Aquellas vibraciones, a veces intensas como las del diapasón, que,
aplicado al oído, parece que quema con su vertiginoso latir, eran
para Rosa los papeles que pasaban, las cartas que se escribían por
los hilos, el lenguaje incomprensible que lo ignorado hablaba con lo
ignorado; ella no tenía curiosidad por entender lo que los de allá,
tan lejos, decían a los del otro extremo del mundo. ¿Qué le
importaba? Su interés estaba en el ruido por el ruido mismo, por su
timbre y su misterio.
La Cordera, mucho
más formal que sus compañeros, verdad es que, relativamente, de
edad también mucho más madura, se abstenía de toda comunicación
con el mundo civilizado. y miraba de lejos el palo del telégrafo
como lo que era para ella, efectivamente, como cosa muerta, inútil,
que no le servía siquiera para rascarse. Era una vaca que había
vivido mucho. Sentada horas y horas, pues, experta en pastos, sabía
aprovechar el tiempo, meditaba más que comía, gozaba del placer de
vivir en paz, bajo el cielo gris y tranquilo de su tierra, como quien
alimenta el alma, que también tienen los brutos; y si no fuera
profanación, podría decirse que los pensamientos de la vaca
matrona, llena de experiencia, debían de parecerse todo lo posible a
las más sosegadas y doctrinales odas de Horacio.
Asistía a los
juegos de los pastorcicos encargados de llindarla1, como una abuela.

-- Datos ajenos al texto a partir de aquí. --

(* ===== verification/FuseLocksProps.v ===== *)
(** The file locks of FUSE: [locks_insert] is an update of the map from owners and
    bytes to locks, on the canonical lists of locks. *)

From S2P Require Import Prelude.
From S2P Require Import CString.
From S2P Require Import FuseLocks.

(** * The map of a list of locks *)

(** [l] covers byte [x] for the owner [o]. *)
Definition covers (o x : Z) (l : lock) : bool :=
  (owner l =? o) && (start l <=? x) && (x <=? end_ l).

(** What the owner [o] has locked at byte [x]. *)
Fixpoint lock_at (ls : list lock) (o x : Z) : option Z :=
  match ls with
  | [] => None
  | l :: ls' => if covers o x l then Some (type l) else lock_at ls' o x
  end.

(** What setting the lock [lk] means: its type on its bytes, for its owner. *)
Definition lock_update (lk : lock) (m : Z -> Z -> option Z) (o x : Z) : option Z :=
  if covers o x lk then if type lk =? F_UNLCK then None else Some (type lk) else m o x.

(** ** Canonical lists *)

Definition wf_range (l : lock) : Prop := 0 <= start l <= end_ l /\ end_ l <= OFFSET_MAX.

Definition wf_lock (l : lock) : Prop := wf_range l /\ type l <> F_UNLCK.

(** [l] lies before [l'], and does not touch it when they could be one lock. *)
Definition apart (l l' : lock) : Prop :=
  owner l = owner l' -> end_ l < start l' /\ (type l = type l' -> end_ l + 1 < start l').

Definition canonical (ls : list lock) : Prop := Forall wf_lock ls /\ StronglySorted apart ls.
(* ===== verification/FuseLib.v ===== *)
(** other_fs/fuse-2.7.3/lib/fuse.c: the requests of the kernel, from the number of a
    node to its path, to the operation of the file system on the path, to the reply.
    The file system is any record of operations on a state of its own. *)

From S2P Require Import Prelude.
From S2P Require Import CString.
From S2P Require Import Entry.
From S2P Require Import FuseNodes.

Definition EPERM : Z := 1.
Definition ENOENT : Z := 2.
Definition EIO : Z := 5.
Definition ENOSYS : Z := 38.
Definition S_IFMT : Z := 61440.
Definition O_WRONLY : Z := 1.
Definition O_CREAT : Z := 64.
Definition O_EXCL : Z := 128.
Definition PATH_MAX : Z := 4096.
Definition FUSE_SET_ATTR_MODE : Z := 1.
Definition FUSE_SET_ATTR_UID : Z := 2.
Definition FUSE_SET_ATTR_GID : Z := 4.
Definition FUSE_SET_ATTR_SIZE : Z := 8.
Definition FUSE_SET_ATTR_ATIME : Z := 16.
Definition FUSE_SET_ATTR_MTIME : Z := 32.

(** [struct stat]: the number and the fields that file systems fill in. *)
Record attr := Attr { a_ino : Z; a_stat : stat }.

Definition zero_attr : attr := Attr 0 zero_stat.

(** [struct fuse_file_info]. *)
Record file_info := FileInfo { flags : Z; fh : Z; fi_direct_io : bool; fi_keep_cache : bool }.

(** The options of [struct fuse_config]; the timeouts are only compared with 0. *)
Record lib_config := LibConfig {
  use_ino : bool; set_mode : bool; set_uid : bool; set_gid : bool; umask : Z; uid : Z; gid : Z;
  hard_remove : bool; negative_timeout : bool; direct_io : bool; kernel_cache : bool }.

Record timespec := Timespec { tv_sec : Z; tv_nsec : Z }.

(** [struct statvfs]. *)
Record statvfs := Statvfs {
  f_bsize : Z; f_frsize : Z; f_blocks : Z; f_bfree : Z; f_bavail : Z; f_files : Z; f_ffree : Z; f_namemax : Z }.

(** The attributes that a request sets. *)
Record new_attr := NewAttr {
  n_mode : Z; n_uid : Z; n_gid : Z; n_size : Z; n_atime : timespec; n_mtime : timespec }.
Lemma runs_fuse_do_release l c ino k o path fi (Q : unit -> lib S -> Prop) :
  rep l c -> wf_tree c -> in_use c ino k o -> 0 < o ->
  (forall c' l', rep l' c' -> wf_tree c' -> in_use c' ino k (o - 1) -> kept unchanged c c' -> Q tt l') ->
  runs (fuse_do_release ops ino path fi) l Q.
Proof.
  intros Hr Ht (a & n & Ha & Hid & Hk & Ho) Hlt HQ. unfold fuse_do_release.
  apply runs_bind, runs_call; [auto with answers |]. intros _ s.
  apply runs_bind, runs_on_table. eapply runs_number; [exact Hr | done | by exists a, n |].
  intros b m Hb Hbid. assert (b = a) as -> by (eapply (t_ids _ _ _ Ht); [done | done | congruence]).
  simplify_eq. apply runs_bind, runs_on_table. eapply runs_load_rep; [exact Hr | done |].
  intros m _ He. assert (open_count m = open_count n) as -> by by rewrite <- He.
  replace (open_count n <=? 0) with false by lia.
  apply runs_bind, runs_on_table.
  set (n1 := set_open_count (open_count n - 1) n).
  eapply (runs_flags _ _ a n _ n1); [exact Hr | done | done | | done.. |].
  { intros j Hj. unfold n1. by rewrite <- Hj. }
  intros f1 Hr1 Ht1 Hkept1. cbv zeta. set (uh := negb _ && _). apply runs_bind.
  assert (forall c' l', rep l' c' -> wf_tree c' -> in_use c' (nodeid n) (nlookup n) (open_count n - 1) ->
    kept unchanged c c' -> runs (match path with
          | Some path => if uh then _ ← call (fuse_fs_unlink ops path); mret tt else mret tt
          | None => mret tt
          end) l' Q) as Hend.
  { intros c' l' Hr' Ht' Hu Hk'. destruct path as [path|]; [| apply runs_ret; by eapply HQ].
    destruct uh; [| apply runs_ret; by eapply HQ].
    apply runs_bind, runs_call; [auto with answers |]. intros _ s'. apply runs_ret. by eapply HQ. }
  destruct uh.
  - apply runs_on_table. eapply (runs_flags _ _ a n1 _ (set_hidden 0 n1));
      [exact Hr1 | done | apply lookup_insert_eq | | done.. |].
    { intros j Hj. by rewrite <- Hj. }
    intros f2 Hr2 Ht2 Hkept2. eapply Hend; [exact Hr2 | done | | by eapply kept_unchanged].
    eexists a, _. by rewrite lookup_insert_eq.
  - apply runs_ret. eapply Hend; [exact Hr1 | done | | done]. eexists a, _. by rewrite lookup_insert_eq.
Qed.

Lemma numbered_in_use c ino : openable c -> numbered c ino ->
  exists k o, in_use c ino k o /\ 0 <= o < 2 ^ 31 - 1.
Proof. intros Ho (a & n & Ha & Hid). exists (nlookup n), (open_count n). split; [by exists a, n | eauto]. Qed.

Lemma in_use_numbered c ino k o : in_use c ino k o -> numbered c ino.
Proof. intros (a & n & ? & ? & _). by exists a, n. Qed.

(** The path is freed, if there was one. *)
Lemma runs_free_path (path : option bytes) d c l (Q : unit -> lib S -> Prop) :
  served d c l -> (forall l', served d c l' -> Q tt l') ->
  runs (if path is Some _ then free_string else mret tt) l Q.
Proof. intros Hl HQ. destruct path; [by eapply runs_free_served | by apply runs_ret, HQ]. Qed.

Lemma runs_fuse_lib_open l c ino fi lost (Q : reply -> lib S -> Prop) :
  rep l c -> wf_tree c -> numbered c ino -> openable c -> (forall x l', served unchanged c l' -> Q x l') ->
  runs (fuse_lib_open alloc_ok ops conf ino fi lost) l Q.
Proof.
  intros Hr Ht Hn Ho HQ. unfold fuse_lib_open. apply runs_bind, runs_on_table.
  eapply runs_get_path_name; [exact Hr | done | done |]. intros path f1 Hr1. apply runs_bind.
  eapply (runs_mono _ _ (fun _ l' => rep l' c)).
  { destruct path as [path|]; [| by apply runs_ret].
    apply runs_bind, runs_call; [auto with answers |]. intros [err fi'] s. by apply runs_ret. }
  intros [err fi'] l2 Hr2. apply runs_bind.
  eapply (runs_mono _ _ (fun _ => served unchanged c)).
  2:{ intros x l3 Hl3. apply runs_bind. eapply runs_free_path; [done |]. intros l4 Hl4. by apply runs_ret, HQ. }
  destruct (err =? 0); [| apply runs_ret; by apply served_same].
  destruct (numbered_in_use c ino Ho Hn) as (k & o & Hu & Hlt).
  apply runs_bind. eapply runs_opened; [exact Hr2 | done | done | done |]. intros c3 l3 Hr3 Ht3 Hu3 Hk3.
  apply runs_bind. destruct lost; [| apply runs_ret, runs_ret; by eapply served_intro].
  eapply runs_fuse_do_release; [exact Hr3 | done | done | lia |]. intros c4 l4 Hr4 Ht4 _ Hk4.
  apply runs_ret. eapply served_intro; [done | done | by eapply kept_unchanged].
Qed.

Lemma runs_fuse_lib_release l c ino k o fi (Q : reply -> lib S -> Prop) :
  rep l c -> wf_tree c -> in_use c ino k o -> 0 < o -> (forall x l', served unchanged c l' -> Q x l') ->
  runs (fuse_lib_release alloc_ok ops ino fi) l Q.
Proof.
  intros Hr Ht Hu Hlt HQ. unfold fuse_lib_release. apply runs_bind, runs_on_table.
  eapply runs_get_path_name; [exact Hr | done | by eapply in_use_numbered |]. intros path f1 Hr1.
  apply runs_bind. eapply runs_fuse_do_release; [exact Hr1 | done | done | done |].
  intros c2 l2 Hr2 Ht2 _ Hk2. apply runs_bind. eapply runs_free_path; [by eapply served_intro |].
  intros l3 Hl3. by apply runs_ret, HQ.
Qed.
Lemma node_of_contents {S} {char_value} (l l' : lib S) c id :
  rep char_value table_size table_size (table l) c None None ->
  rep char_value table_size table_size (table l') c None None -> tree c no_credit None ->
  node_of char_value l id = node_of char_value l' id.
Proof.
  intros Hr Hr' Ht. apply functional_extensionality. intros nm.
  destruct (node_of_entry l c id nm Hr) as [(a & n & He & Ha & ->)|[Hno ->]],
    (node_of_entry l' c id nm Hr') as [(a' & n' & He' & Ha' & ->)|[Hno' ->]]; try done;
    [| by destruct (Hno' a) | by destruct (Hno a')].
  destruct He as (k & p & pn & Hk & Hp & Hpn & Hid & Hnm), He' as (k' & p' & pn' & Hk' & Hp' & Hpn' & Hid' & Hnm').
  assert (p' = p) as -> by (apply (t_ids _ _ _ Ht p' p pn' pn); congruence).
  assert (a' = a) as -> by (apply (t_names _ _ _ Ht a' a k' k p); congruence). congruence.
Qed.

Lemma node_of_range {S} {char_value} (l : lib S) c id nm k :
  rep char_value table_size table_size (table l) c None None -> tree c no_credit None ->
  node_of char_value l id nm = Some k -> 0 <= k < 2 ^ 64.
Proof.
  intros Hr Ht. destruct (node_of_entry l c id nm Hr) as [(a & n & _ & Ha & ->)|[_ ->]]; [| done].
  intros [= <-]. pose proof (t_range _ _ _ Ht a n Ha). lia.
Qed.

Lemma runs_call_ret {S A} (m : M S A) (x : A) (l : lib S) (Q : A -> lib S -> Prop) :
  m (fs l) = Ret (x, fs l) -> Q x (Lib (table l) (hidectr l) (fs l)) -> runs (call m) l Q.
Proof. intros E HQ. unfold runs, call. by rewrite E. Qed.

Si pudiera, se sonreiría al pensar que Rosa y Pinín tenían por
misión en el prado cuidar de que ella, la Cordera, no se
extralimitase, no se metiese por la vía del ferrocarril ni saltara a
la heredad vecina. ¡Qué había de saltar! ¡Qué se había de
meter!
Pastar de cuando en
cuando, no mucho, cada día menos, pero con atención, sin perder el
tiempo en levantar la cabeza por curiosidad necia, escogiendo sin
vacilar los mejores bocados, y, después, sentarse sobre el cuarto
trasero con delicia, a rumiar la vida, a gozar el deleite del no
padecer, del dejarse existir: esto era lo que ella tenía que hacer,
y todo lo demás aventuras peligrosas. Ya no recordaba cuándo le
había picado la mosca.
“El xatu (el
toro), los saltos locos por las praderas adelante... ¡todo eso
estaba tan lejos!”
Aquella paz sólo se
había turbado en los días de prueba de la inauguración del
ferrocarril. La primera vez que la Cordera vio pasar el tren, se
volvió loca. Saltó la sebe de lo más alto del Somonte, corrió por
prados ajenos, y el terror duró muchos días, renovándose, más o
menos violento, cada vez que la máquina asomaba por la trinchera
vecina. Poco a poco se fue acostumbrando al estrépito inofensivo.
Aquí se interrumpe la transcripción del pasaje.